Pi'Ki'Nair has one satellite, a desolate, rocky moon- Bu'd.

T'zaan is moderately populated, normal gravity world. Colonized later than its sister, T'zaan is populated mostly by small independent farmers. Its too cultivates the Cryxian root as its main crop. The Capellan Free Merchants maintain an trading station satellite in orbit around T'zaan. 

The newly constructed Ranger station is on T'zaan, whose population voted and petitioned for a StarLaw presence. Otherwise the UPF has few officials in the system.


----------



## Express (Dec 18, 2005)

Falkus said:
			
		

> I'm interested, it's been a while since I've played in the universe of Star Frontiers.




Great. Welcome aboard Falkus. I'll put you down as the first player. Feel free to post any questions.


----------



## Ferrix (Dec 18, 2005)

For some reason I can't get the starfrontiers page to load, what exactly is the setting like?  Star Wars?  Babylon 5?  Firefly?  Farscape?


----------



## Express (Dec 18, 2005)

The page does often take some time to load.

The old Star Frontiers game was pretty science lite compared to games like Traveller. There were only four races, and like the Basic and AD&D of the tiem it was a little on the generic and open side as far as setting info went.

 Games were (to me at least) alot like Silver Age space opera games. Somewhere between Buck Rogers and Star Wars I guess. Exploration of primitive worlds with dino riding natives, weird aliens, ancient artifact hunts and starship combat were all part of the fun. The main threat was of a  mysterious worm like alien race that could hypnotize other species to act as its agents and spies, and that occasionally invaded for purposes known only to itself.

It wasnt a perfect setting or system, but it was fun.


----------



## Ferrix (Dec 18, 2005)

Express said:
			
		

> The page does often take some time to load.
> 
> The old Star Frontiers game was pretty science lite compared to games like Traveller. There were only four races, and like the Basic and AD&D of the tiem it was a little on the generic and open side as far as setting info went.
> 
> ...




Sounds pretty cool, what exactly is the plan for the players?  Are they working for the government?  Police force like?  Mercenary?


----------



## Express (Dec 18, 2005)

Ferrix said:
			
		

> Sounds pretty cool, what exactly is the plan for the players?  Are they working for the government?  Police force like?  Mercenary?




The players work for StarLaw, which is the "national" interplanetary law enforcement group for the United Planetary Federation, the games government.They are not part of the military and are a step up from the local law units that exist on various planets.  

However, the Rangers have a rather large area of responsibility other than just law enforcement operating out on the edges of settled space.


----------



## Ferrix (Dec 18, 2005)

Express said:
			
		

> The players work for StarLaw, which is the "national" interplanetary law enforcement group for the United Planetary Federation, the games government.They are not part of the military and are a step up from the local law units that exist on various planets.
> 
> However, the Rangers have a rather large area of responsibility other than just law enforcement operating out on the edges of settled space.

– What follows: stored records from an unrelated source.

(* ===== verification/Config.v ===== *)
(** * Config: the configuration parsers

    [TuicClientConfig] of [src/tuic.rs], [RealityClientConfig] of [src/reality_upstream.rs],
    [TunRuntimeConfig] and the environment parsers of [src/client_tun.rs], [parse_cc] of
    [src/quic.rs].  The process environment is a function from variable names to optional values.
    The [base64] crate is the class [Base64]. *)

From S2P Require Import Prelude Text Shared Addr TuicCodec Crypto Auth.
Import (notations) Strings.String.

Definition env := list byte → option (list byte).

(** ** UUIDs, [parse_uuid] of [src/tuic.rs] and [src/reality_upstream.rs] *)

(** [s.chars().filter(|c| *c != '-').collect()] *)
Definition drop_hyphens (s : list byte) : list byte := List.filter (λ b, negb (bool_decide (b = x2d))) s.

(** The [for] loop over the sixteen bytes, from index [i] on. *)
Fixpoint uuid_bytes (n : nat) (i : Z) (hex : list byte) : res unit (list byte) :=
  match n with
  | O => Ok []
  | S n =>
      let? p := str_slice hex (i * 2) (i * 2 + 2) in
      let? v := ok_or tt (u8_from_hex p) in
      let? vs := uuid_bytes n (i + 1) hex in
      Ok (z2b v :: vs)
  end.

(** [Err tt] is [None]. *)
Definition parse_uuid (s : list byte) : res unit (list byte) :=
  let hex := drop_hyphens s in
  if bool_decide (len hex ≠ 32) then Err tt else uuid_bytes 16 0 hex.

(** [opt.ok_or(e)?] on the result of [parse_uuid]. *)
Definition or_error {A} (e : ClientError) (m : res unit A) : res ClientError A :=
  match m with
  | Ok a => Ok a
  | Err _ => Err e
  | Panic => Panic
  end.

(** [opt.filter(|s| !s.is_empty())] *)
Definition non_empty (o : option (list byte)) : option (list byte) :=
  s ← o; if bool_decide (s = []) then None else Some s.

(** ** [TuicClientConfig] *)

Record TuicClientConfig := mk_TuicClientConfig {
  tc_server : SocketAddr;
  tc_uuid : list byte;
  tc_password : list byte;
  tc_sni : list byte;
  tc_ca_path : list byte;
  tc_alpn : list byte;
  tc_congestion_control : list byte;
  tc_udp_relay_mode : list byte;
  tc_zero_rtt : bool
}.

Definition DEFAULT_TUIC_ALPN : list byte := str "h3".
Definition DEFAULT_TUIC_SNI : list byte := str "localhost".
Definition DEFAULT_TUIC_CA_PATH : list byte := str "cert.pem".
Definition DEFAULT_TUIC_CC : list byte := str "cubic".
Definition DEFAULT_TUIC_UDP_MODE : list byte := str "native".

Definition tuic_from_sources (server uuid password sni ca_path alpn : option (list byte))
  : res ClientError TuicClientConfig :=
  let? server := ok_or (InvalidTarget tuic_server_missing) server in
  let? server := ok_or (InvalidTarget tuic_server_bad) (parse_socket_addr server) in
  let? uuid := ok_or (InvalidTarget tuic_uuid_missing) uuid in
  let? uuid := or_error (InvalidTarget tuic_uuid_bad) (parse_uuid uuid) in
  let? password := ok_or (InvalidTarget tuic_password_missing) (non_empty password) in
  Ok (mk_TuicClientConfig server uuid password (default DEFAULT_TUIC_SNI sni)
        (default DEFAULT_TUIC_CA_PATH ca_path) (default DEFAULT_TUIC_ALPN alpn)
        DEFAULT_TUIC_CC DEFAULT_TUIC_UDP_MODE false).

Definition override_field (dflt : list byte) (env_val : option (list byte)) : list byte :=
  match env_val with
  | Some v => if bool_decide (trim v ≠ []) then v else dflt
  | None => dflt
  end.

(** [s.map(|v| v.trim().to_ascii_lowercase())] compared with the accepted words. *)
Definition one_of (words : list (list byte)) (s : option (list byte)) : bool :=
  match s with
  | Some v => bool_decide (to_ascii_lowercase (trim v) ∈ words)
  | None => false
  end.

Definition parse_zero_rtt : option (list byte) → bool :=
  one_of [str "true"; str "1"; str "on"; str "yes"].

Definition tuic_from_env (g : env) : res ClientError TuicClientConfig :=
  let? cfg := tuic_from_sources (g (str "MINI_VPN_TUIC_SERVER")) (g (str "MINI_VPN_TUIC_UUID"))
    (g (str "MINI_VPN_TUIC_PASSWORD")) (g (str "MINI_VPN_TUIC_SNI")) (g (str "MINI_VPN_TUIC_CA_PATH"))
    (g (str "MINI_VPN_TUIC_ALPN")) in
  Ok (mk_TuicClientConfig (tc_server cfg) (tc_uuid cfg) (tc_password cfg) (tc_sni cfg) (tc_ca_path cfg)
        (tc_alpn cfg)
        (override_field (tc_congestion_control cfg) (g (str "MINI_VPN_TUIC_CC")))
        (override_field (tc_udp_relay_mode cfg) (g (str "MINI_VPN_TUIC_UDP_MODE")))
        (parse_zero_rtt (g (str "MINI_VPN_TUIC_ZERO_RTT")))).

Definition udp_relay_mode_parse (s : list byte) : option UdpRelayMode :=
  let l := to_ascii_lowercase s in
  if bool_decide (l = str "native") then Some Native
  else if bool_decide (l = str "quic") then Some Quic
  else None.

Inductive CcChoice := Bbr | Cubic.

Definition parse_cc (name : list byte) : CcChoice * bool :=
  let l := to_ascii_lowercase name in
  if bool_decide (l = str "bbr") then (Bbr, false)
  else if bool_decide (l = str "cubic") then (Cubic, false)
  else (Cubic, true).

(** ** [RealityClientConfig] *)

(** The four engines of the [base64] crate that [parse_pbk] tries. *)
Class Base64 := {
  url_safe_no_pad : list byte → option (list byte);
  url_safe : list byte → option (list byte);
  standard_no_pad : list byte → option (list byte);
  standard : list byte → option (list byte)
}.

Record RealityClientConfig := mk_RealityClientConfig {
  rc_server : list byte;
  rc_uuid : list byte;
  rc_pbk : list byte;
  rc_short_id : list byte;
  rc_sni : list byte
}.

(** [a.or_else(|_| b)] *)
Definition or_else {A} (a b : option A) : option A := match a with Some _ => a | None => b end.

Section reality.
Context `{B : Base64}.

Definition parse_pbk (s : list byte) : res ClientError (list byte) :=
  let s := trim s in
  let? decoded := ok_or (Reality pbk_not_base64)
    (or_else (or_else (or_else (url_safe_no_pad s) (url_safe s)) (standard_no_pad s)) (standard s)) in
  if bool_decide (len decoded = 32) then Ok decoded else Err (Reality pbk_bad_length).

(** The copy of [parse_uuid] in [src/reality_upstream.rs]. *)
Definition reality_parse_uuid (s : list byte) : res unit (list byte) :=
  let hex := drop_hyphens s in
  if bool_decide (len hex ≠ 32) then Err tt else uuid_bytes 16 0 hex.

Definition reality_from_sources (server uuid pbk short_id sni : option (list byte))
  : res ClientError RealityClientConfig :=
  let? server := ok_or (Reality reality_server_missing) (non_empty server) in
  let? uuid := ok_or (Reality reality_uuid_missing) uuid in
  let? uuid := or_error (Reality reality_uuid_bad) (reality_parse_uuid uuid) in
  let? pbk := ok_or (Reality reality_pbk_missing) pbk in
  let? pbk := parse_pbk pbk in
  let? short_id := parse_short_id (default [] short_id) in
  let? sni := ok_or (Reality reality_sni_missing) (non_empty sni) in
  Ok (mk_RealityClientConfig server uuid pbk short_id sni).

Definition reality_from_env (g : env) : res ClientError RealityClientConfig :=
  reality_from_sources (g (str "MINI_VPN_REALITY_SERVER")) (g (str "MINI_VPN_REALITY_UUID"))
    (g (str "MINI_VPN_REALITY_PBK")) (g (str "MINI_VPN_REALITY_SHORT_ID")) (g (str "MINI_VPN_REALITY_SNI")).
End reality.

(** ** The TUN runtime *)

Definition DEFAULT_TUN_POOL_SIZE : Z := 2.
Definition DEFAULT_TUN_MTU : Z := 1500.
Definition MIN_TUN_MTU : Z := 576.
Definition MAX_TUN_MTU : Z := 9000.
Definition METRICS_SNAPSHOT_SECS : Z := 30.

Record TunRuntimeConfig := mk_TunRuntimeConfig {
  rt_pool_size : Z;
  rt_tun_mtu : Z;
  rt_metrics_secs : Z;
  rt_profile_loop : bool
}.

(** [TunListenerConfig::from_sources] *)
Definition listener_from_sources (pool_size : option (list byte)) : res ClientError Z :=
  let? pool_size :=
    match pool_size with
    | Some value => ok_or (InvalidTarget pool_size_bad) (parse_uint u64_max value)
    | None => Ok DEFAULT_TUN_POOL_SIZE
    end in
  if bool_decide (pool_size = 0) then Err (InvalidTarget pool_size_zero) else Ok pool_size.

Definition runtime_from_sources (pool_size : option (list byte)) : res ClientError TunRuntimeConfig :=
  let? pool := listener_from_sources pool_size in
  Ok (mk_TunRuntimeConfig pool DEFAULT_TUN_MTU METRICS_SNAPSHOT_SECS false).

Definition parse_metrics_secs (s : option (list byte)) : Z :=
  default METRICS_SNAPSHOT_SECS
    (v ← s; n ← parse_uint u64_max (trim v); if bool_decide (n > 0) then Some n else None).

Definition parse_tun_mtu (s : option (list byte)) : Z :=
  default DEFAULT_TUN_MTU
    (v ← s; n ← parse_uint u64_max (trim v);
     if bool_decide (MIN_TUN_MTU ≤ n ≤ MAX_TUN_MTU) then Some n else None).

Definition parse_profile_loop : option (list byte) → bool := one_of [str "1"; str "true"].
Definition parse_trace : option (list byte) → bool := one_of [str "1"; str "true"].

Definition runtime_from_env (g : env) : res ClientError TunRuntimeConfig :=
  let? cfg := runtime_from_sources (g (str "MINI_VPN_TUN_POOL_SIZE")) in
  Ok (mk_TunRuntimeConfig (rt_pool_size cfg) (parse_tun_mtu (g (str "MINI_VPN_TUN_MTU")))
        (parse_metrics_secs (g (str "MINI_VPN_METRICS_SECS")))
        (parse_profile_loop (g (str "MINI_VPN_PROFILE_LOOP")))).

(** [i32::try_from(tun_mtu).expect(..)] *)
Definition tun_mtu_for_config (tun_mtu : Z) : res ClientError Z :=
  if bool_decide (tun_mtu < 2 ^ 31) then Ok tun_mtu else Panic.

Inductive UpstreamKind := UTuic | UReality | UFailover.

Definition select_upstream_kind (e : option (list byte)) : UpstreamKind :=
  if one_of [str "reality"] e then UReality
  else if one_of [str "failover"] e then UFailover
  else UTuic.

(** ** Lemmas *)

Lemma hex_digit_ascii b d : hex_digit b = Some d → 0 ≤ d < 16 ∧ is_cont b = false.
Proof.
  unfold hex_digit, is_cont, in_range. pose proof (b2z_range b).
  repeat case_bool_decide; cbn; try done; intros [= <-]; split; lia.
Qed.

(** Two lower-case hexadecimal digits per byte. *)
Definition hex_char (d : Z) : byte := if bool_decide (d < 10) then z2b (48 + d) else z2b (87 + d).
Definition hex_of (b : byte) : list byte := [hex_char (b2z b / 16); hex_char (b2z b mod 16)].

Lemma hex_roundtrip b : u8_from_hex (hex_of b) = Some (b2z b) ∧ Forall (λ c, is_cont c = false ∧ c ≠ x2d) (hex_of b).
Proof.
  assert (bool_decide (u8_from_hex (hex_of b) = Some (b2z b)) &&
    forallb (λ c, negb (is_cont c) && negb (bool_decide (c = x2d))) (hex_of b) = true) as H.
  { destruct b; vm_compute; reflexivity. }
  apply andb_true_iff in H as [H1 H2]. split; [by apply bool_decide_eq_true_1 in H1|].
  apply Forall_forall. intros c Hc. rewrite forallb_forall in H2. apply list_elem_of_In in Hc.
  specialize (H2 c Hc). bdec. done.
Qed.

Lemma drop_hyphens_hex bs : drop_hyphens (concat (hex_of <$> bs)) = concat (hex_of <$> bs).
Proof.
  induction bs as [|b bs IH]; [done|]. cbn [fmap list_fmap concat]. unfold drop_hyphens in *.
  rewrite List.filter_app. fold (hex_of <$> bs). rewrite IH. f_equal.
  destruct (hex_roundtrip b) as [_ H]. cbn in H |- *.
  apply Forall_cons in H as [[_ H1] H]. apply Forall_cons in H as [[_ H2] _].
  rewrite !bool_decide_eq_false_2 by done. done.
Qed.

Lemma char_boundary_at (l r : list byte) :
  (∀ b, head r = Some b → is_cont b = false) → char_boundary (l ++ r) (len l) = true.
Proof.
  intros Hr. unfold char_boundary. destruct r as [|b r].
  - rewrite app_nil_r. by rewrite bool_decide_eq_true_2.
  - rewrite get_app_mid by done. rewrite (Hr b) by done. apply orb_true_r.
Qed.

Lemma head_hex_app bs b : head (concat (hex_of <$> bs)) = Some b → is_cont b = false.
Proof.
  destruct bs as [|x bs]; [done|]. destruct (hex_roundtrip x) as [_ H]. cbn in H |- *.
  apply Forall_cons in H as [[H _] _]. by intros [= <-].
Qed.

Lemma uuid_bytes_hex bs pre i :
  len pre = 2 * i → uuid_bytes (length bs) i (pre ++ concat (hex_of <$> bs)) = Ok bs.
Proof.
  revert pre i. induction bs as [|b bs IH]; intros pre i Hp; [done|]. cbn [length uuid_bytes].
  cbn [fmap list_fmap concat]. fold (hex_of <$> bs). set (rest := concat (hex_of <$> bs)).
  assert (str_slice (E:=unit) (pre ++ hex_of b ++ rest) (i * 2) (i * 2 + 2) = Ok (hex_of b)) as ->.
  { unfold str_slice. replace (i * 2) with (len pre) by lia.
    rewrite char_boundary_at by (intros c; exact (head_hex_app (b :: bs) c)).
    rewrite app_assoc. replace (len pre + 2) with (len (pre ++ hex_of b)) by (rewrite len_app; done).
    rewrite char_boundary_at by (intros c; exact (head_hex_app bs c)). cbn [andb].
    unfold slice. rewrite <-app_assoc, (get_range_app pre (hex_of b)); [done..|]. rewrite len_app. done. }
  cbn [rbind]. destruct (hex_roundtrip b) as [-> _]. cbn [ok_or rbind].
  unfold rest. rewrite app_assoc, (IH (pre ++ hex_of b) (i + 1)) by (rewrite len_app; change (len (hex_of b)) with 2; lia).
  cbn. by rewrite z2b_b2z.
Qed.

Lemma len_hex bs : len (concat (hex_of <$> bs)) = 2 * len bs.
Proof.
  induction bs as [|b bs IH]; [done|]. cbn [fmap list_fmap concat]. fold (hex_of <$> bs).
  rewrite len_app, IH, len_cons. change (len (hex_of b)) with 2. lia.
Qed.

(** ** Properties *)

(** Every UUID printed in hexadecimal is parsed back, with hyphens anywhere in the text. *)
Theorem parse_uuid_roundtrip uuid text :
  len uuid = 16 → drop_hyphens text = concat (hex_of <$> uuid) → parse_uuid text = Ok uuid.
Proof.
  intros Hl Ht. unfold parse_uuid. rewrite Ht, bool_decide_eq_false_2 by (rewrite len_hex; lia).
  replace 16%nat with (length uuid) by (unfold len in Hl; lia). by apply (uuid_bytes_hex uuid []).
Qed.

Lemma parse_uuid_roundtrip_witness :
  parse_uuid (str "00112233-4455-6677-8899-aabbccddeeff")
  = Ok [x00; x11; x22; x33; x44; x55; x66; x77; x88; x99; xaa; xbb; xcc; xdd; xee; xff].
Proof. apply parse_uuid_roundtrip; vm_compute; reflexivity. Defined.

(** A UUID setting with a character of more than one byte can abort the client although the
    parser is documented to answer [None] for every illegal text: "a", "é" and twenty-nine "a" are
    thirty-two bytes of valid UTF-8, and the slice at byte two is inside the second character. *)
Theorem parse_uuid_panics :
  let text := [x61; xc3; xa9] ++ replicate 29 x61 in
  utf8_valid text = true ∧ parse_uuid text = Panic.
Proof. by vm_compute. Qed.

(** Whatever the environment holds, the runtime settings are in the range the program needs: at
    least one listener per port, an MTU that the interface accepts and a positive metrics period (a
    zero period aborts the timer). *)
Theorem runtime_settings_in_range g :
  (runtime_from_env g ≠ Panic) ∧
  ∀ cfg, runtime_from_env g = Ok cfg →
    1 ≤ rt_pool_size cfg ≤ u64_max ∧ 576 ≤ rt_tun_mtu cfg ≤ 9000 ∧ 0 < rt_metrics_secs cfg ≤ u64_max ∧
    tun_mtu_for_config (rt_tun_mtu cfg) = Ok (rt_tun_mtu cfg).
Proof.
  assert (∀ o, 576 ≤ parse_tun_mtu o ≤ 9000) as Hmtu.
  { intros o. unfold parse_tun_mtu, default, id. destruct o as [v|]; [|done]. cbn.
    destruct (parse_uint u64_max (trim v)) as [n|]; [|done]. cbn. case_bool_decide; [|done].
    unfold MIN_TUN_MTU, MAX_TUN_MTU in *. done. }
  assert (∀ o, 0 < parse_metrics_secs o ≤ u64_max) as Hsecs.
  { intros o. unfold parse_metrics_secs, default, id. destruct o as [v|]; [|done]. cbn.
    destruct (parse_uint u64_max (trim v)) as [n|] eqn:E; [|done]. cbn. case_bool_decide; [|done].
    apply parse_uint_bound in E; [lia|ulia]. }
  unfold runtime_from_env, runtime_from_sources, listener_from_sources.
  destruct (g (str "MINI_VPN_TUN_POOL_SIZE")) as [v|].
  - destruct (parse_uint u64_max v) as [n|] eqn:E; cbn [ok_or rbind]; [|split; [done|discriminate]].
    apply parse_uint_bound in E; [|ulia]. case_bool_decide; cbn [rbind]; [split; [done|discriminate]|].
    split; [done|]. intros cfg [= <-]. cbn. split_and!; try (apply Hmtu || apply Hsecs || lia).
    unfold tun_mtu_for_config. rewrite bool_decide_eq_true_2; [done|]. eapply Z.le_lt_trans; [apply Hmtu|done].
  - cbn [rbind]. rewrite bool_decide_eq_false_2 by done. cbn [rbind]. split; [done|]. intros cfg [= <-]. cbn.
    split_and!; try (apply Hmtu || apply Hsecs || done).
    unfold tun_mtu_for_config. rewrite bool_decide_eq_true_2; [done|]. eapply Z.le_lt_trans; [apply Hmtu|done].
Qed.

Ah bummer... I've been watching a lot of Firefly recently and I had been liking the idea of being small-time smugglers/runners/mercenaries but with a general nobility working against the government and trying to get by in a rough world.


----------



## Express (Dec 18, 2005)

I was thinking of doing something like that, but decided against it. Since theres no real evil government, so it doesnt really work the same.  All I can say is that the heroes of the game will be pretty independent, autonomous.Theyre not like the FBI. More like underpaid professionials, not unlike the sheriffs of the old west. Except they have to deal with the unknown threats of space, greedy powerful mega-corporations, strange cults and terrorist groups.


----------



## WargamerX (Dec 19, 2005)

I'd like in if you still have space.

I played and DMed Star Frontiers when it first came out.  Had mixed feelings about the mechanics and switched over to Traveller after a few years.  

I have D20 Modern and have been to the Star Frontiers site before.

I've played characters from each of the races listed.  I'd perfer an alien, but can wait on other players prefernces to support a mixed group.

Thanks for offering to run this!


----------



## Express (Dec 19, 2005)

WargamerX said:
			
		

> I'd like in if you still have space.
> 
> I played and DMed Star Frontiers when it first came out.  Had mixed feelings about the mechanics and switched over to Traveller after a few years.
> 
> ...




Cool. You have a spot. The original Star Frontiers was interesting, though there were some wonky things about it. Never did try Traveller though. But welcome aboard. If you dont have d20 future just use the srd.


----------



## WargamerX (Dec 23, 2005)

Express, I'm going to have to drop out.  I got nailed this week with another Iraq tour.  Not sure when I'll be back online.  Best of luck though.


----------



## JonnyFive (Dec 24, 2005)

i'm not really familiar with d20 moder but if yer willin, i'd like to play.


----------



## Mithran (Dec 24, 2005)

I'm interested as well. A couple of questions, though. First, how are attributes being determined? Second, how is wealth being determined?


----------



## Express (Dec 26, 2005)

OK- I appreciate everyones interest. However, Im going to abandon this game idea. Im planning on a wild west game instead so check the this forum for details.


----------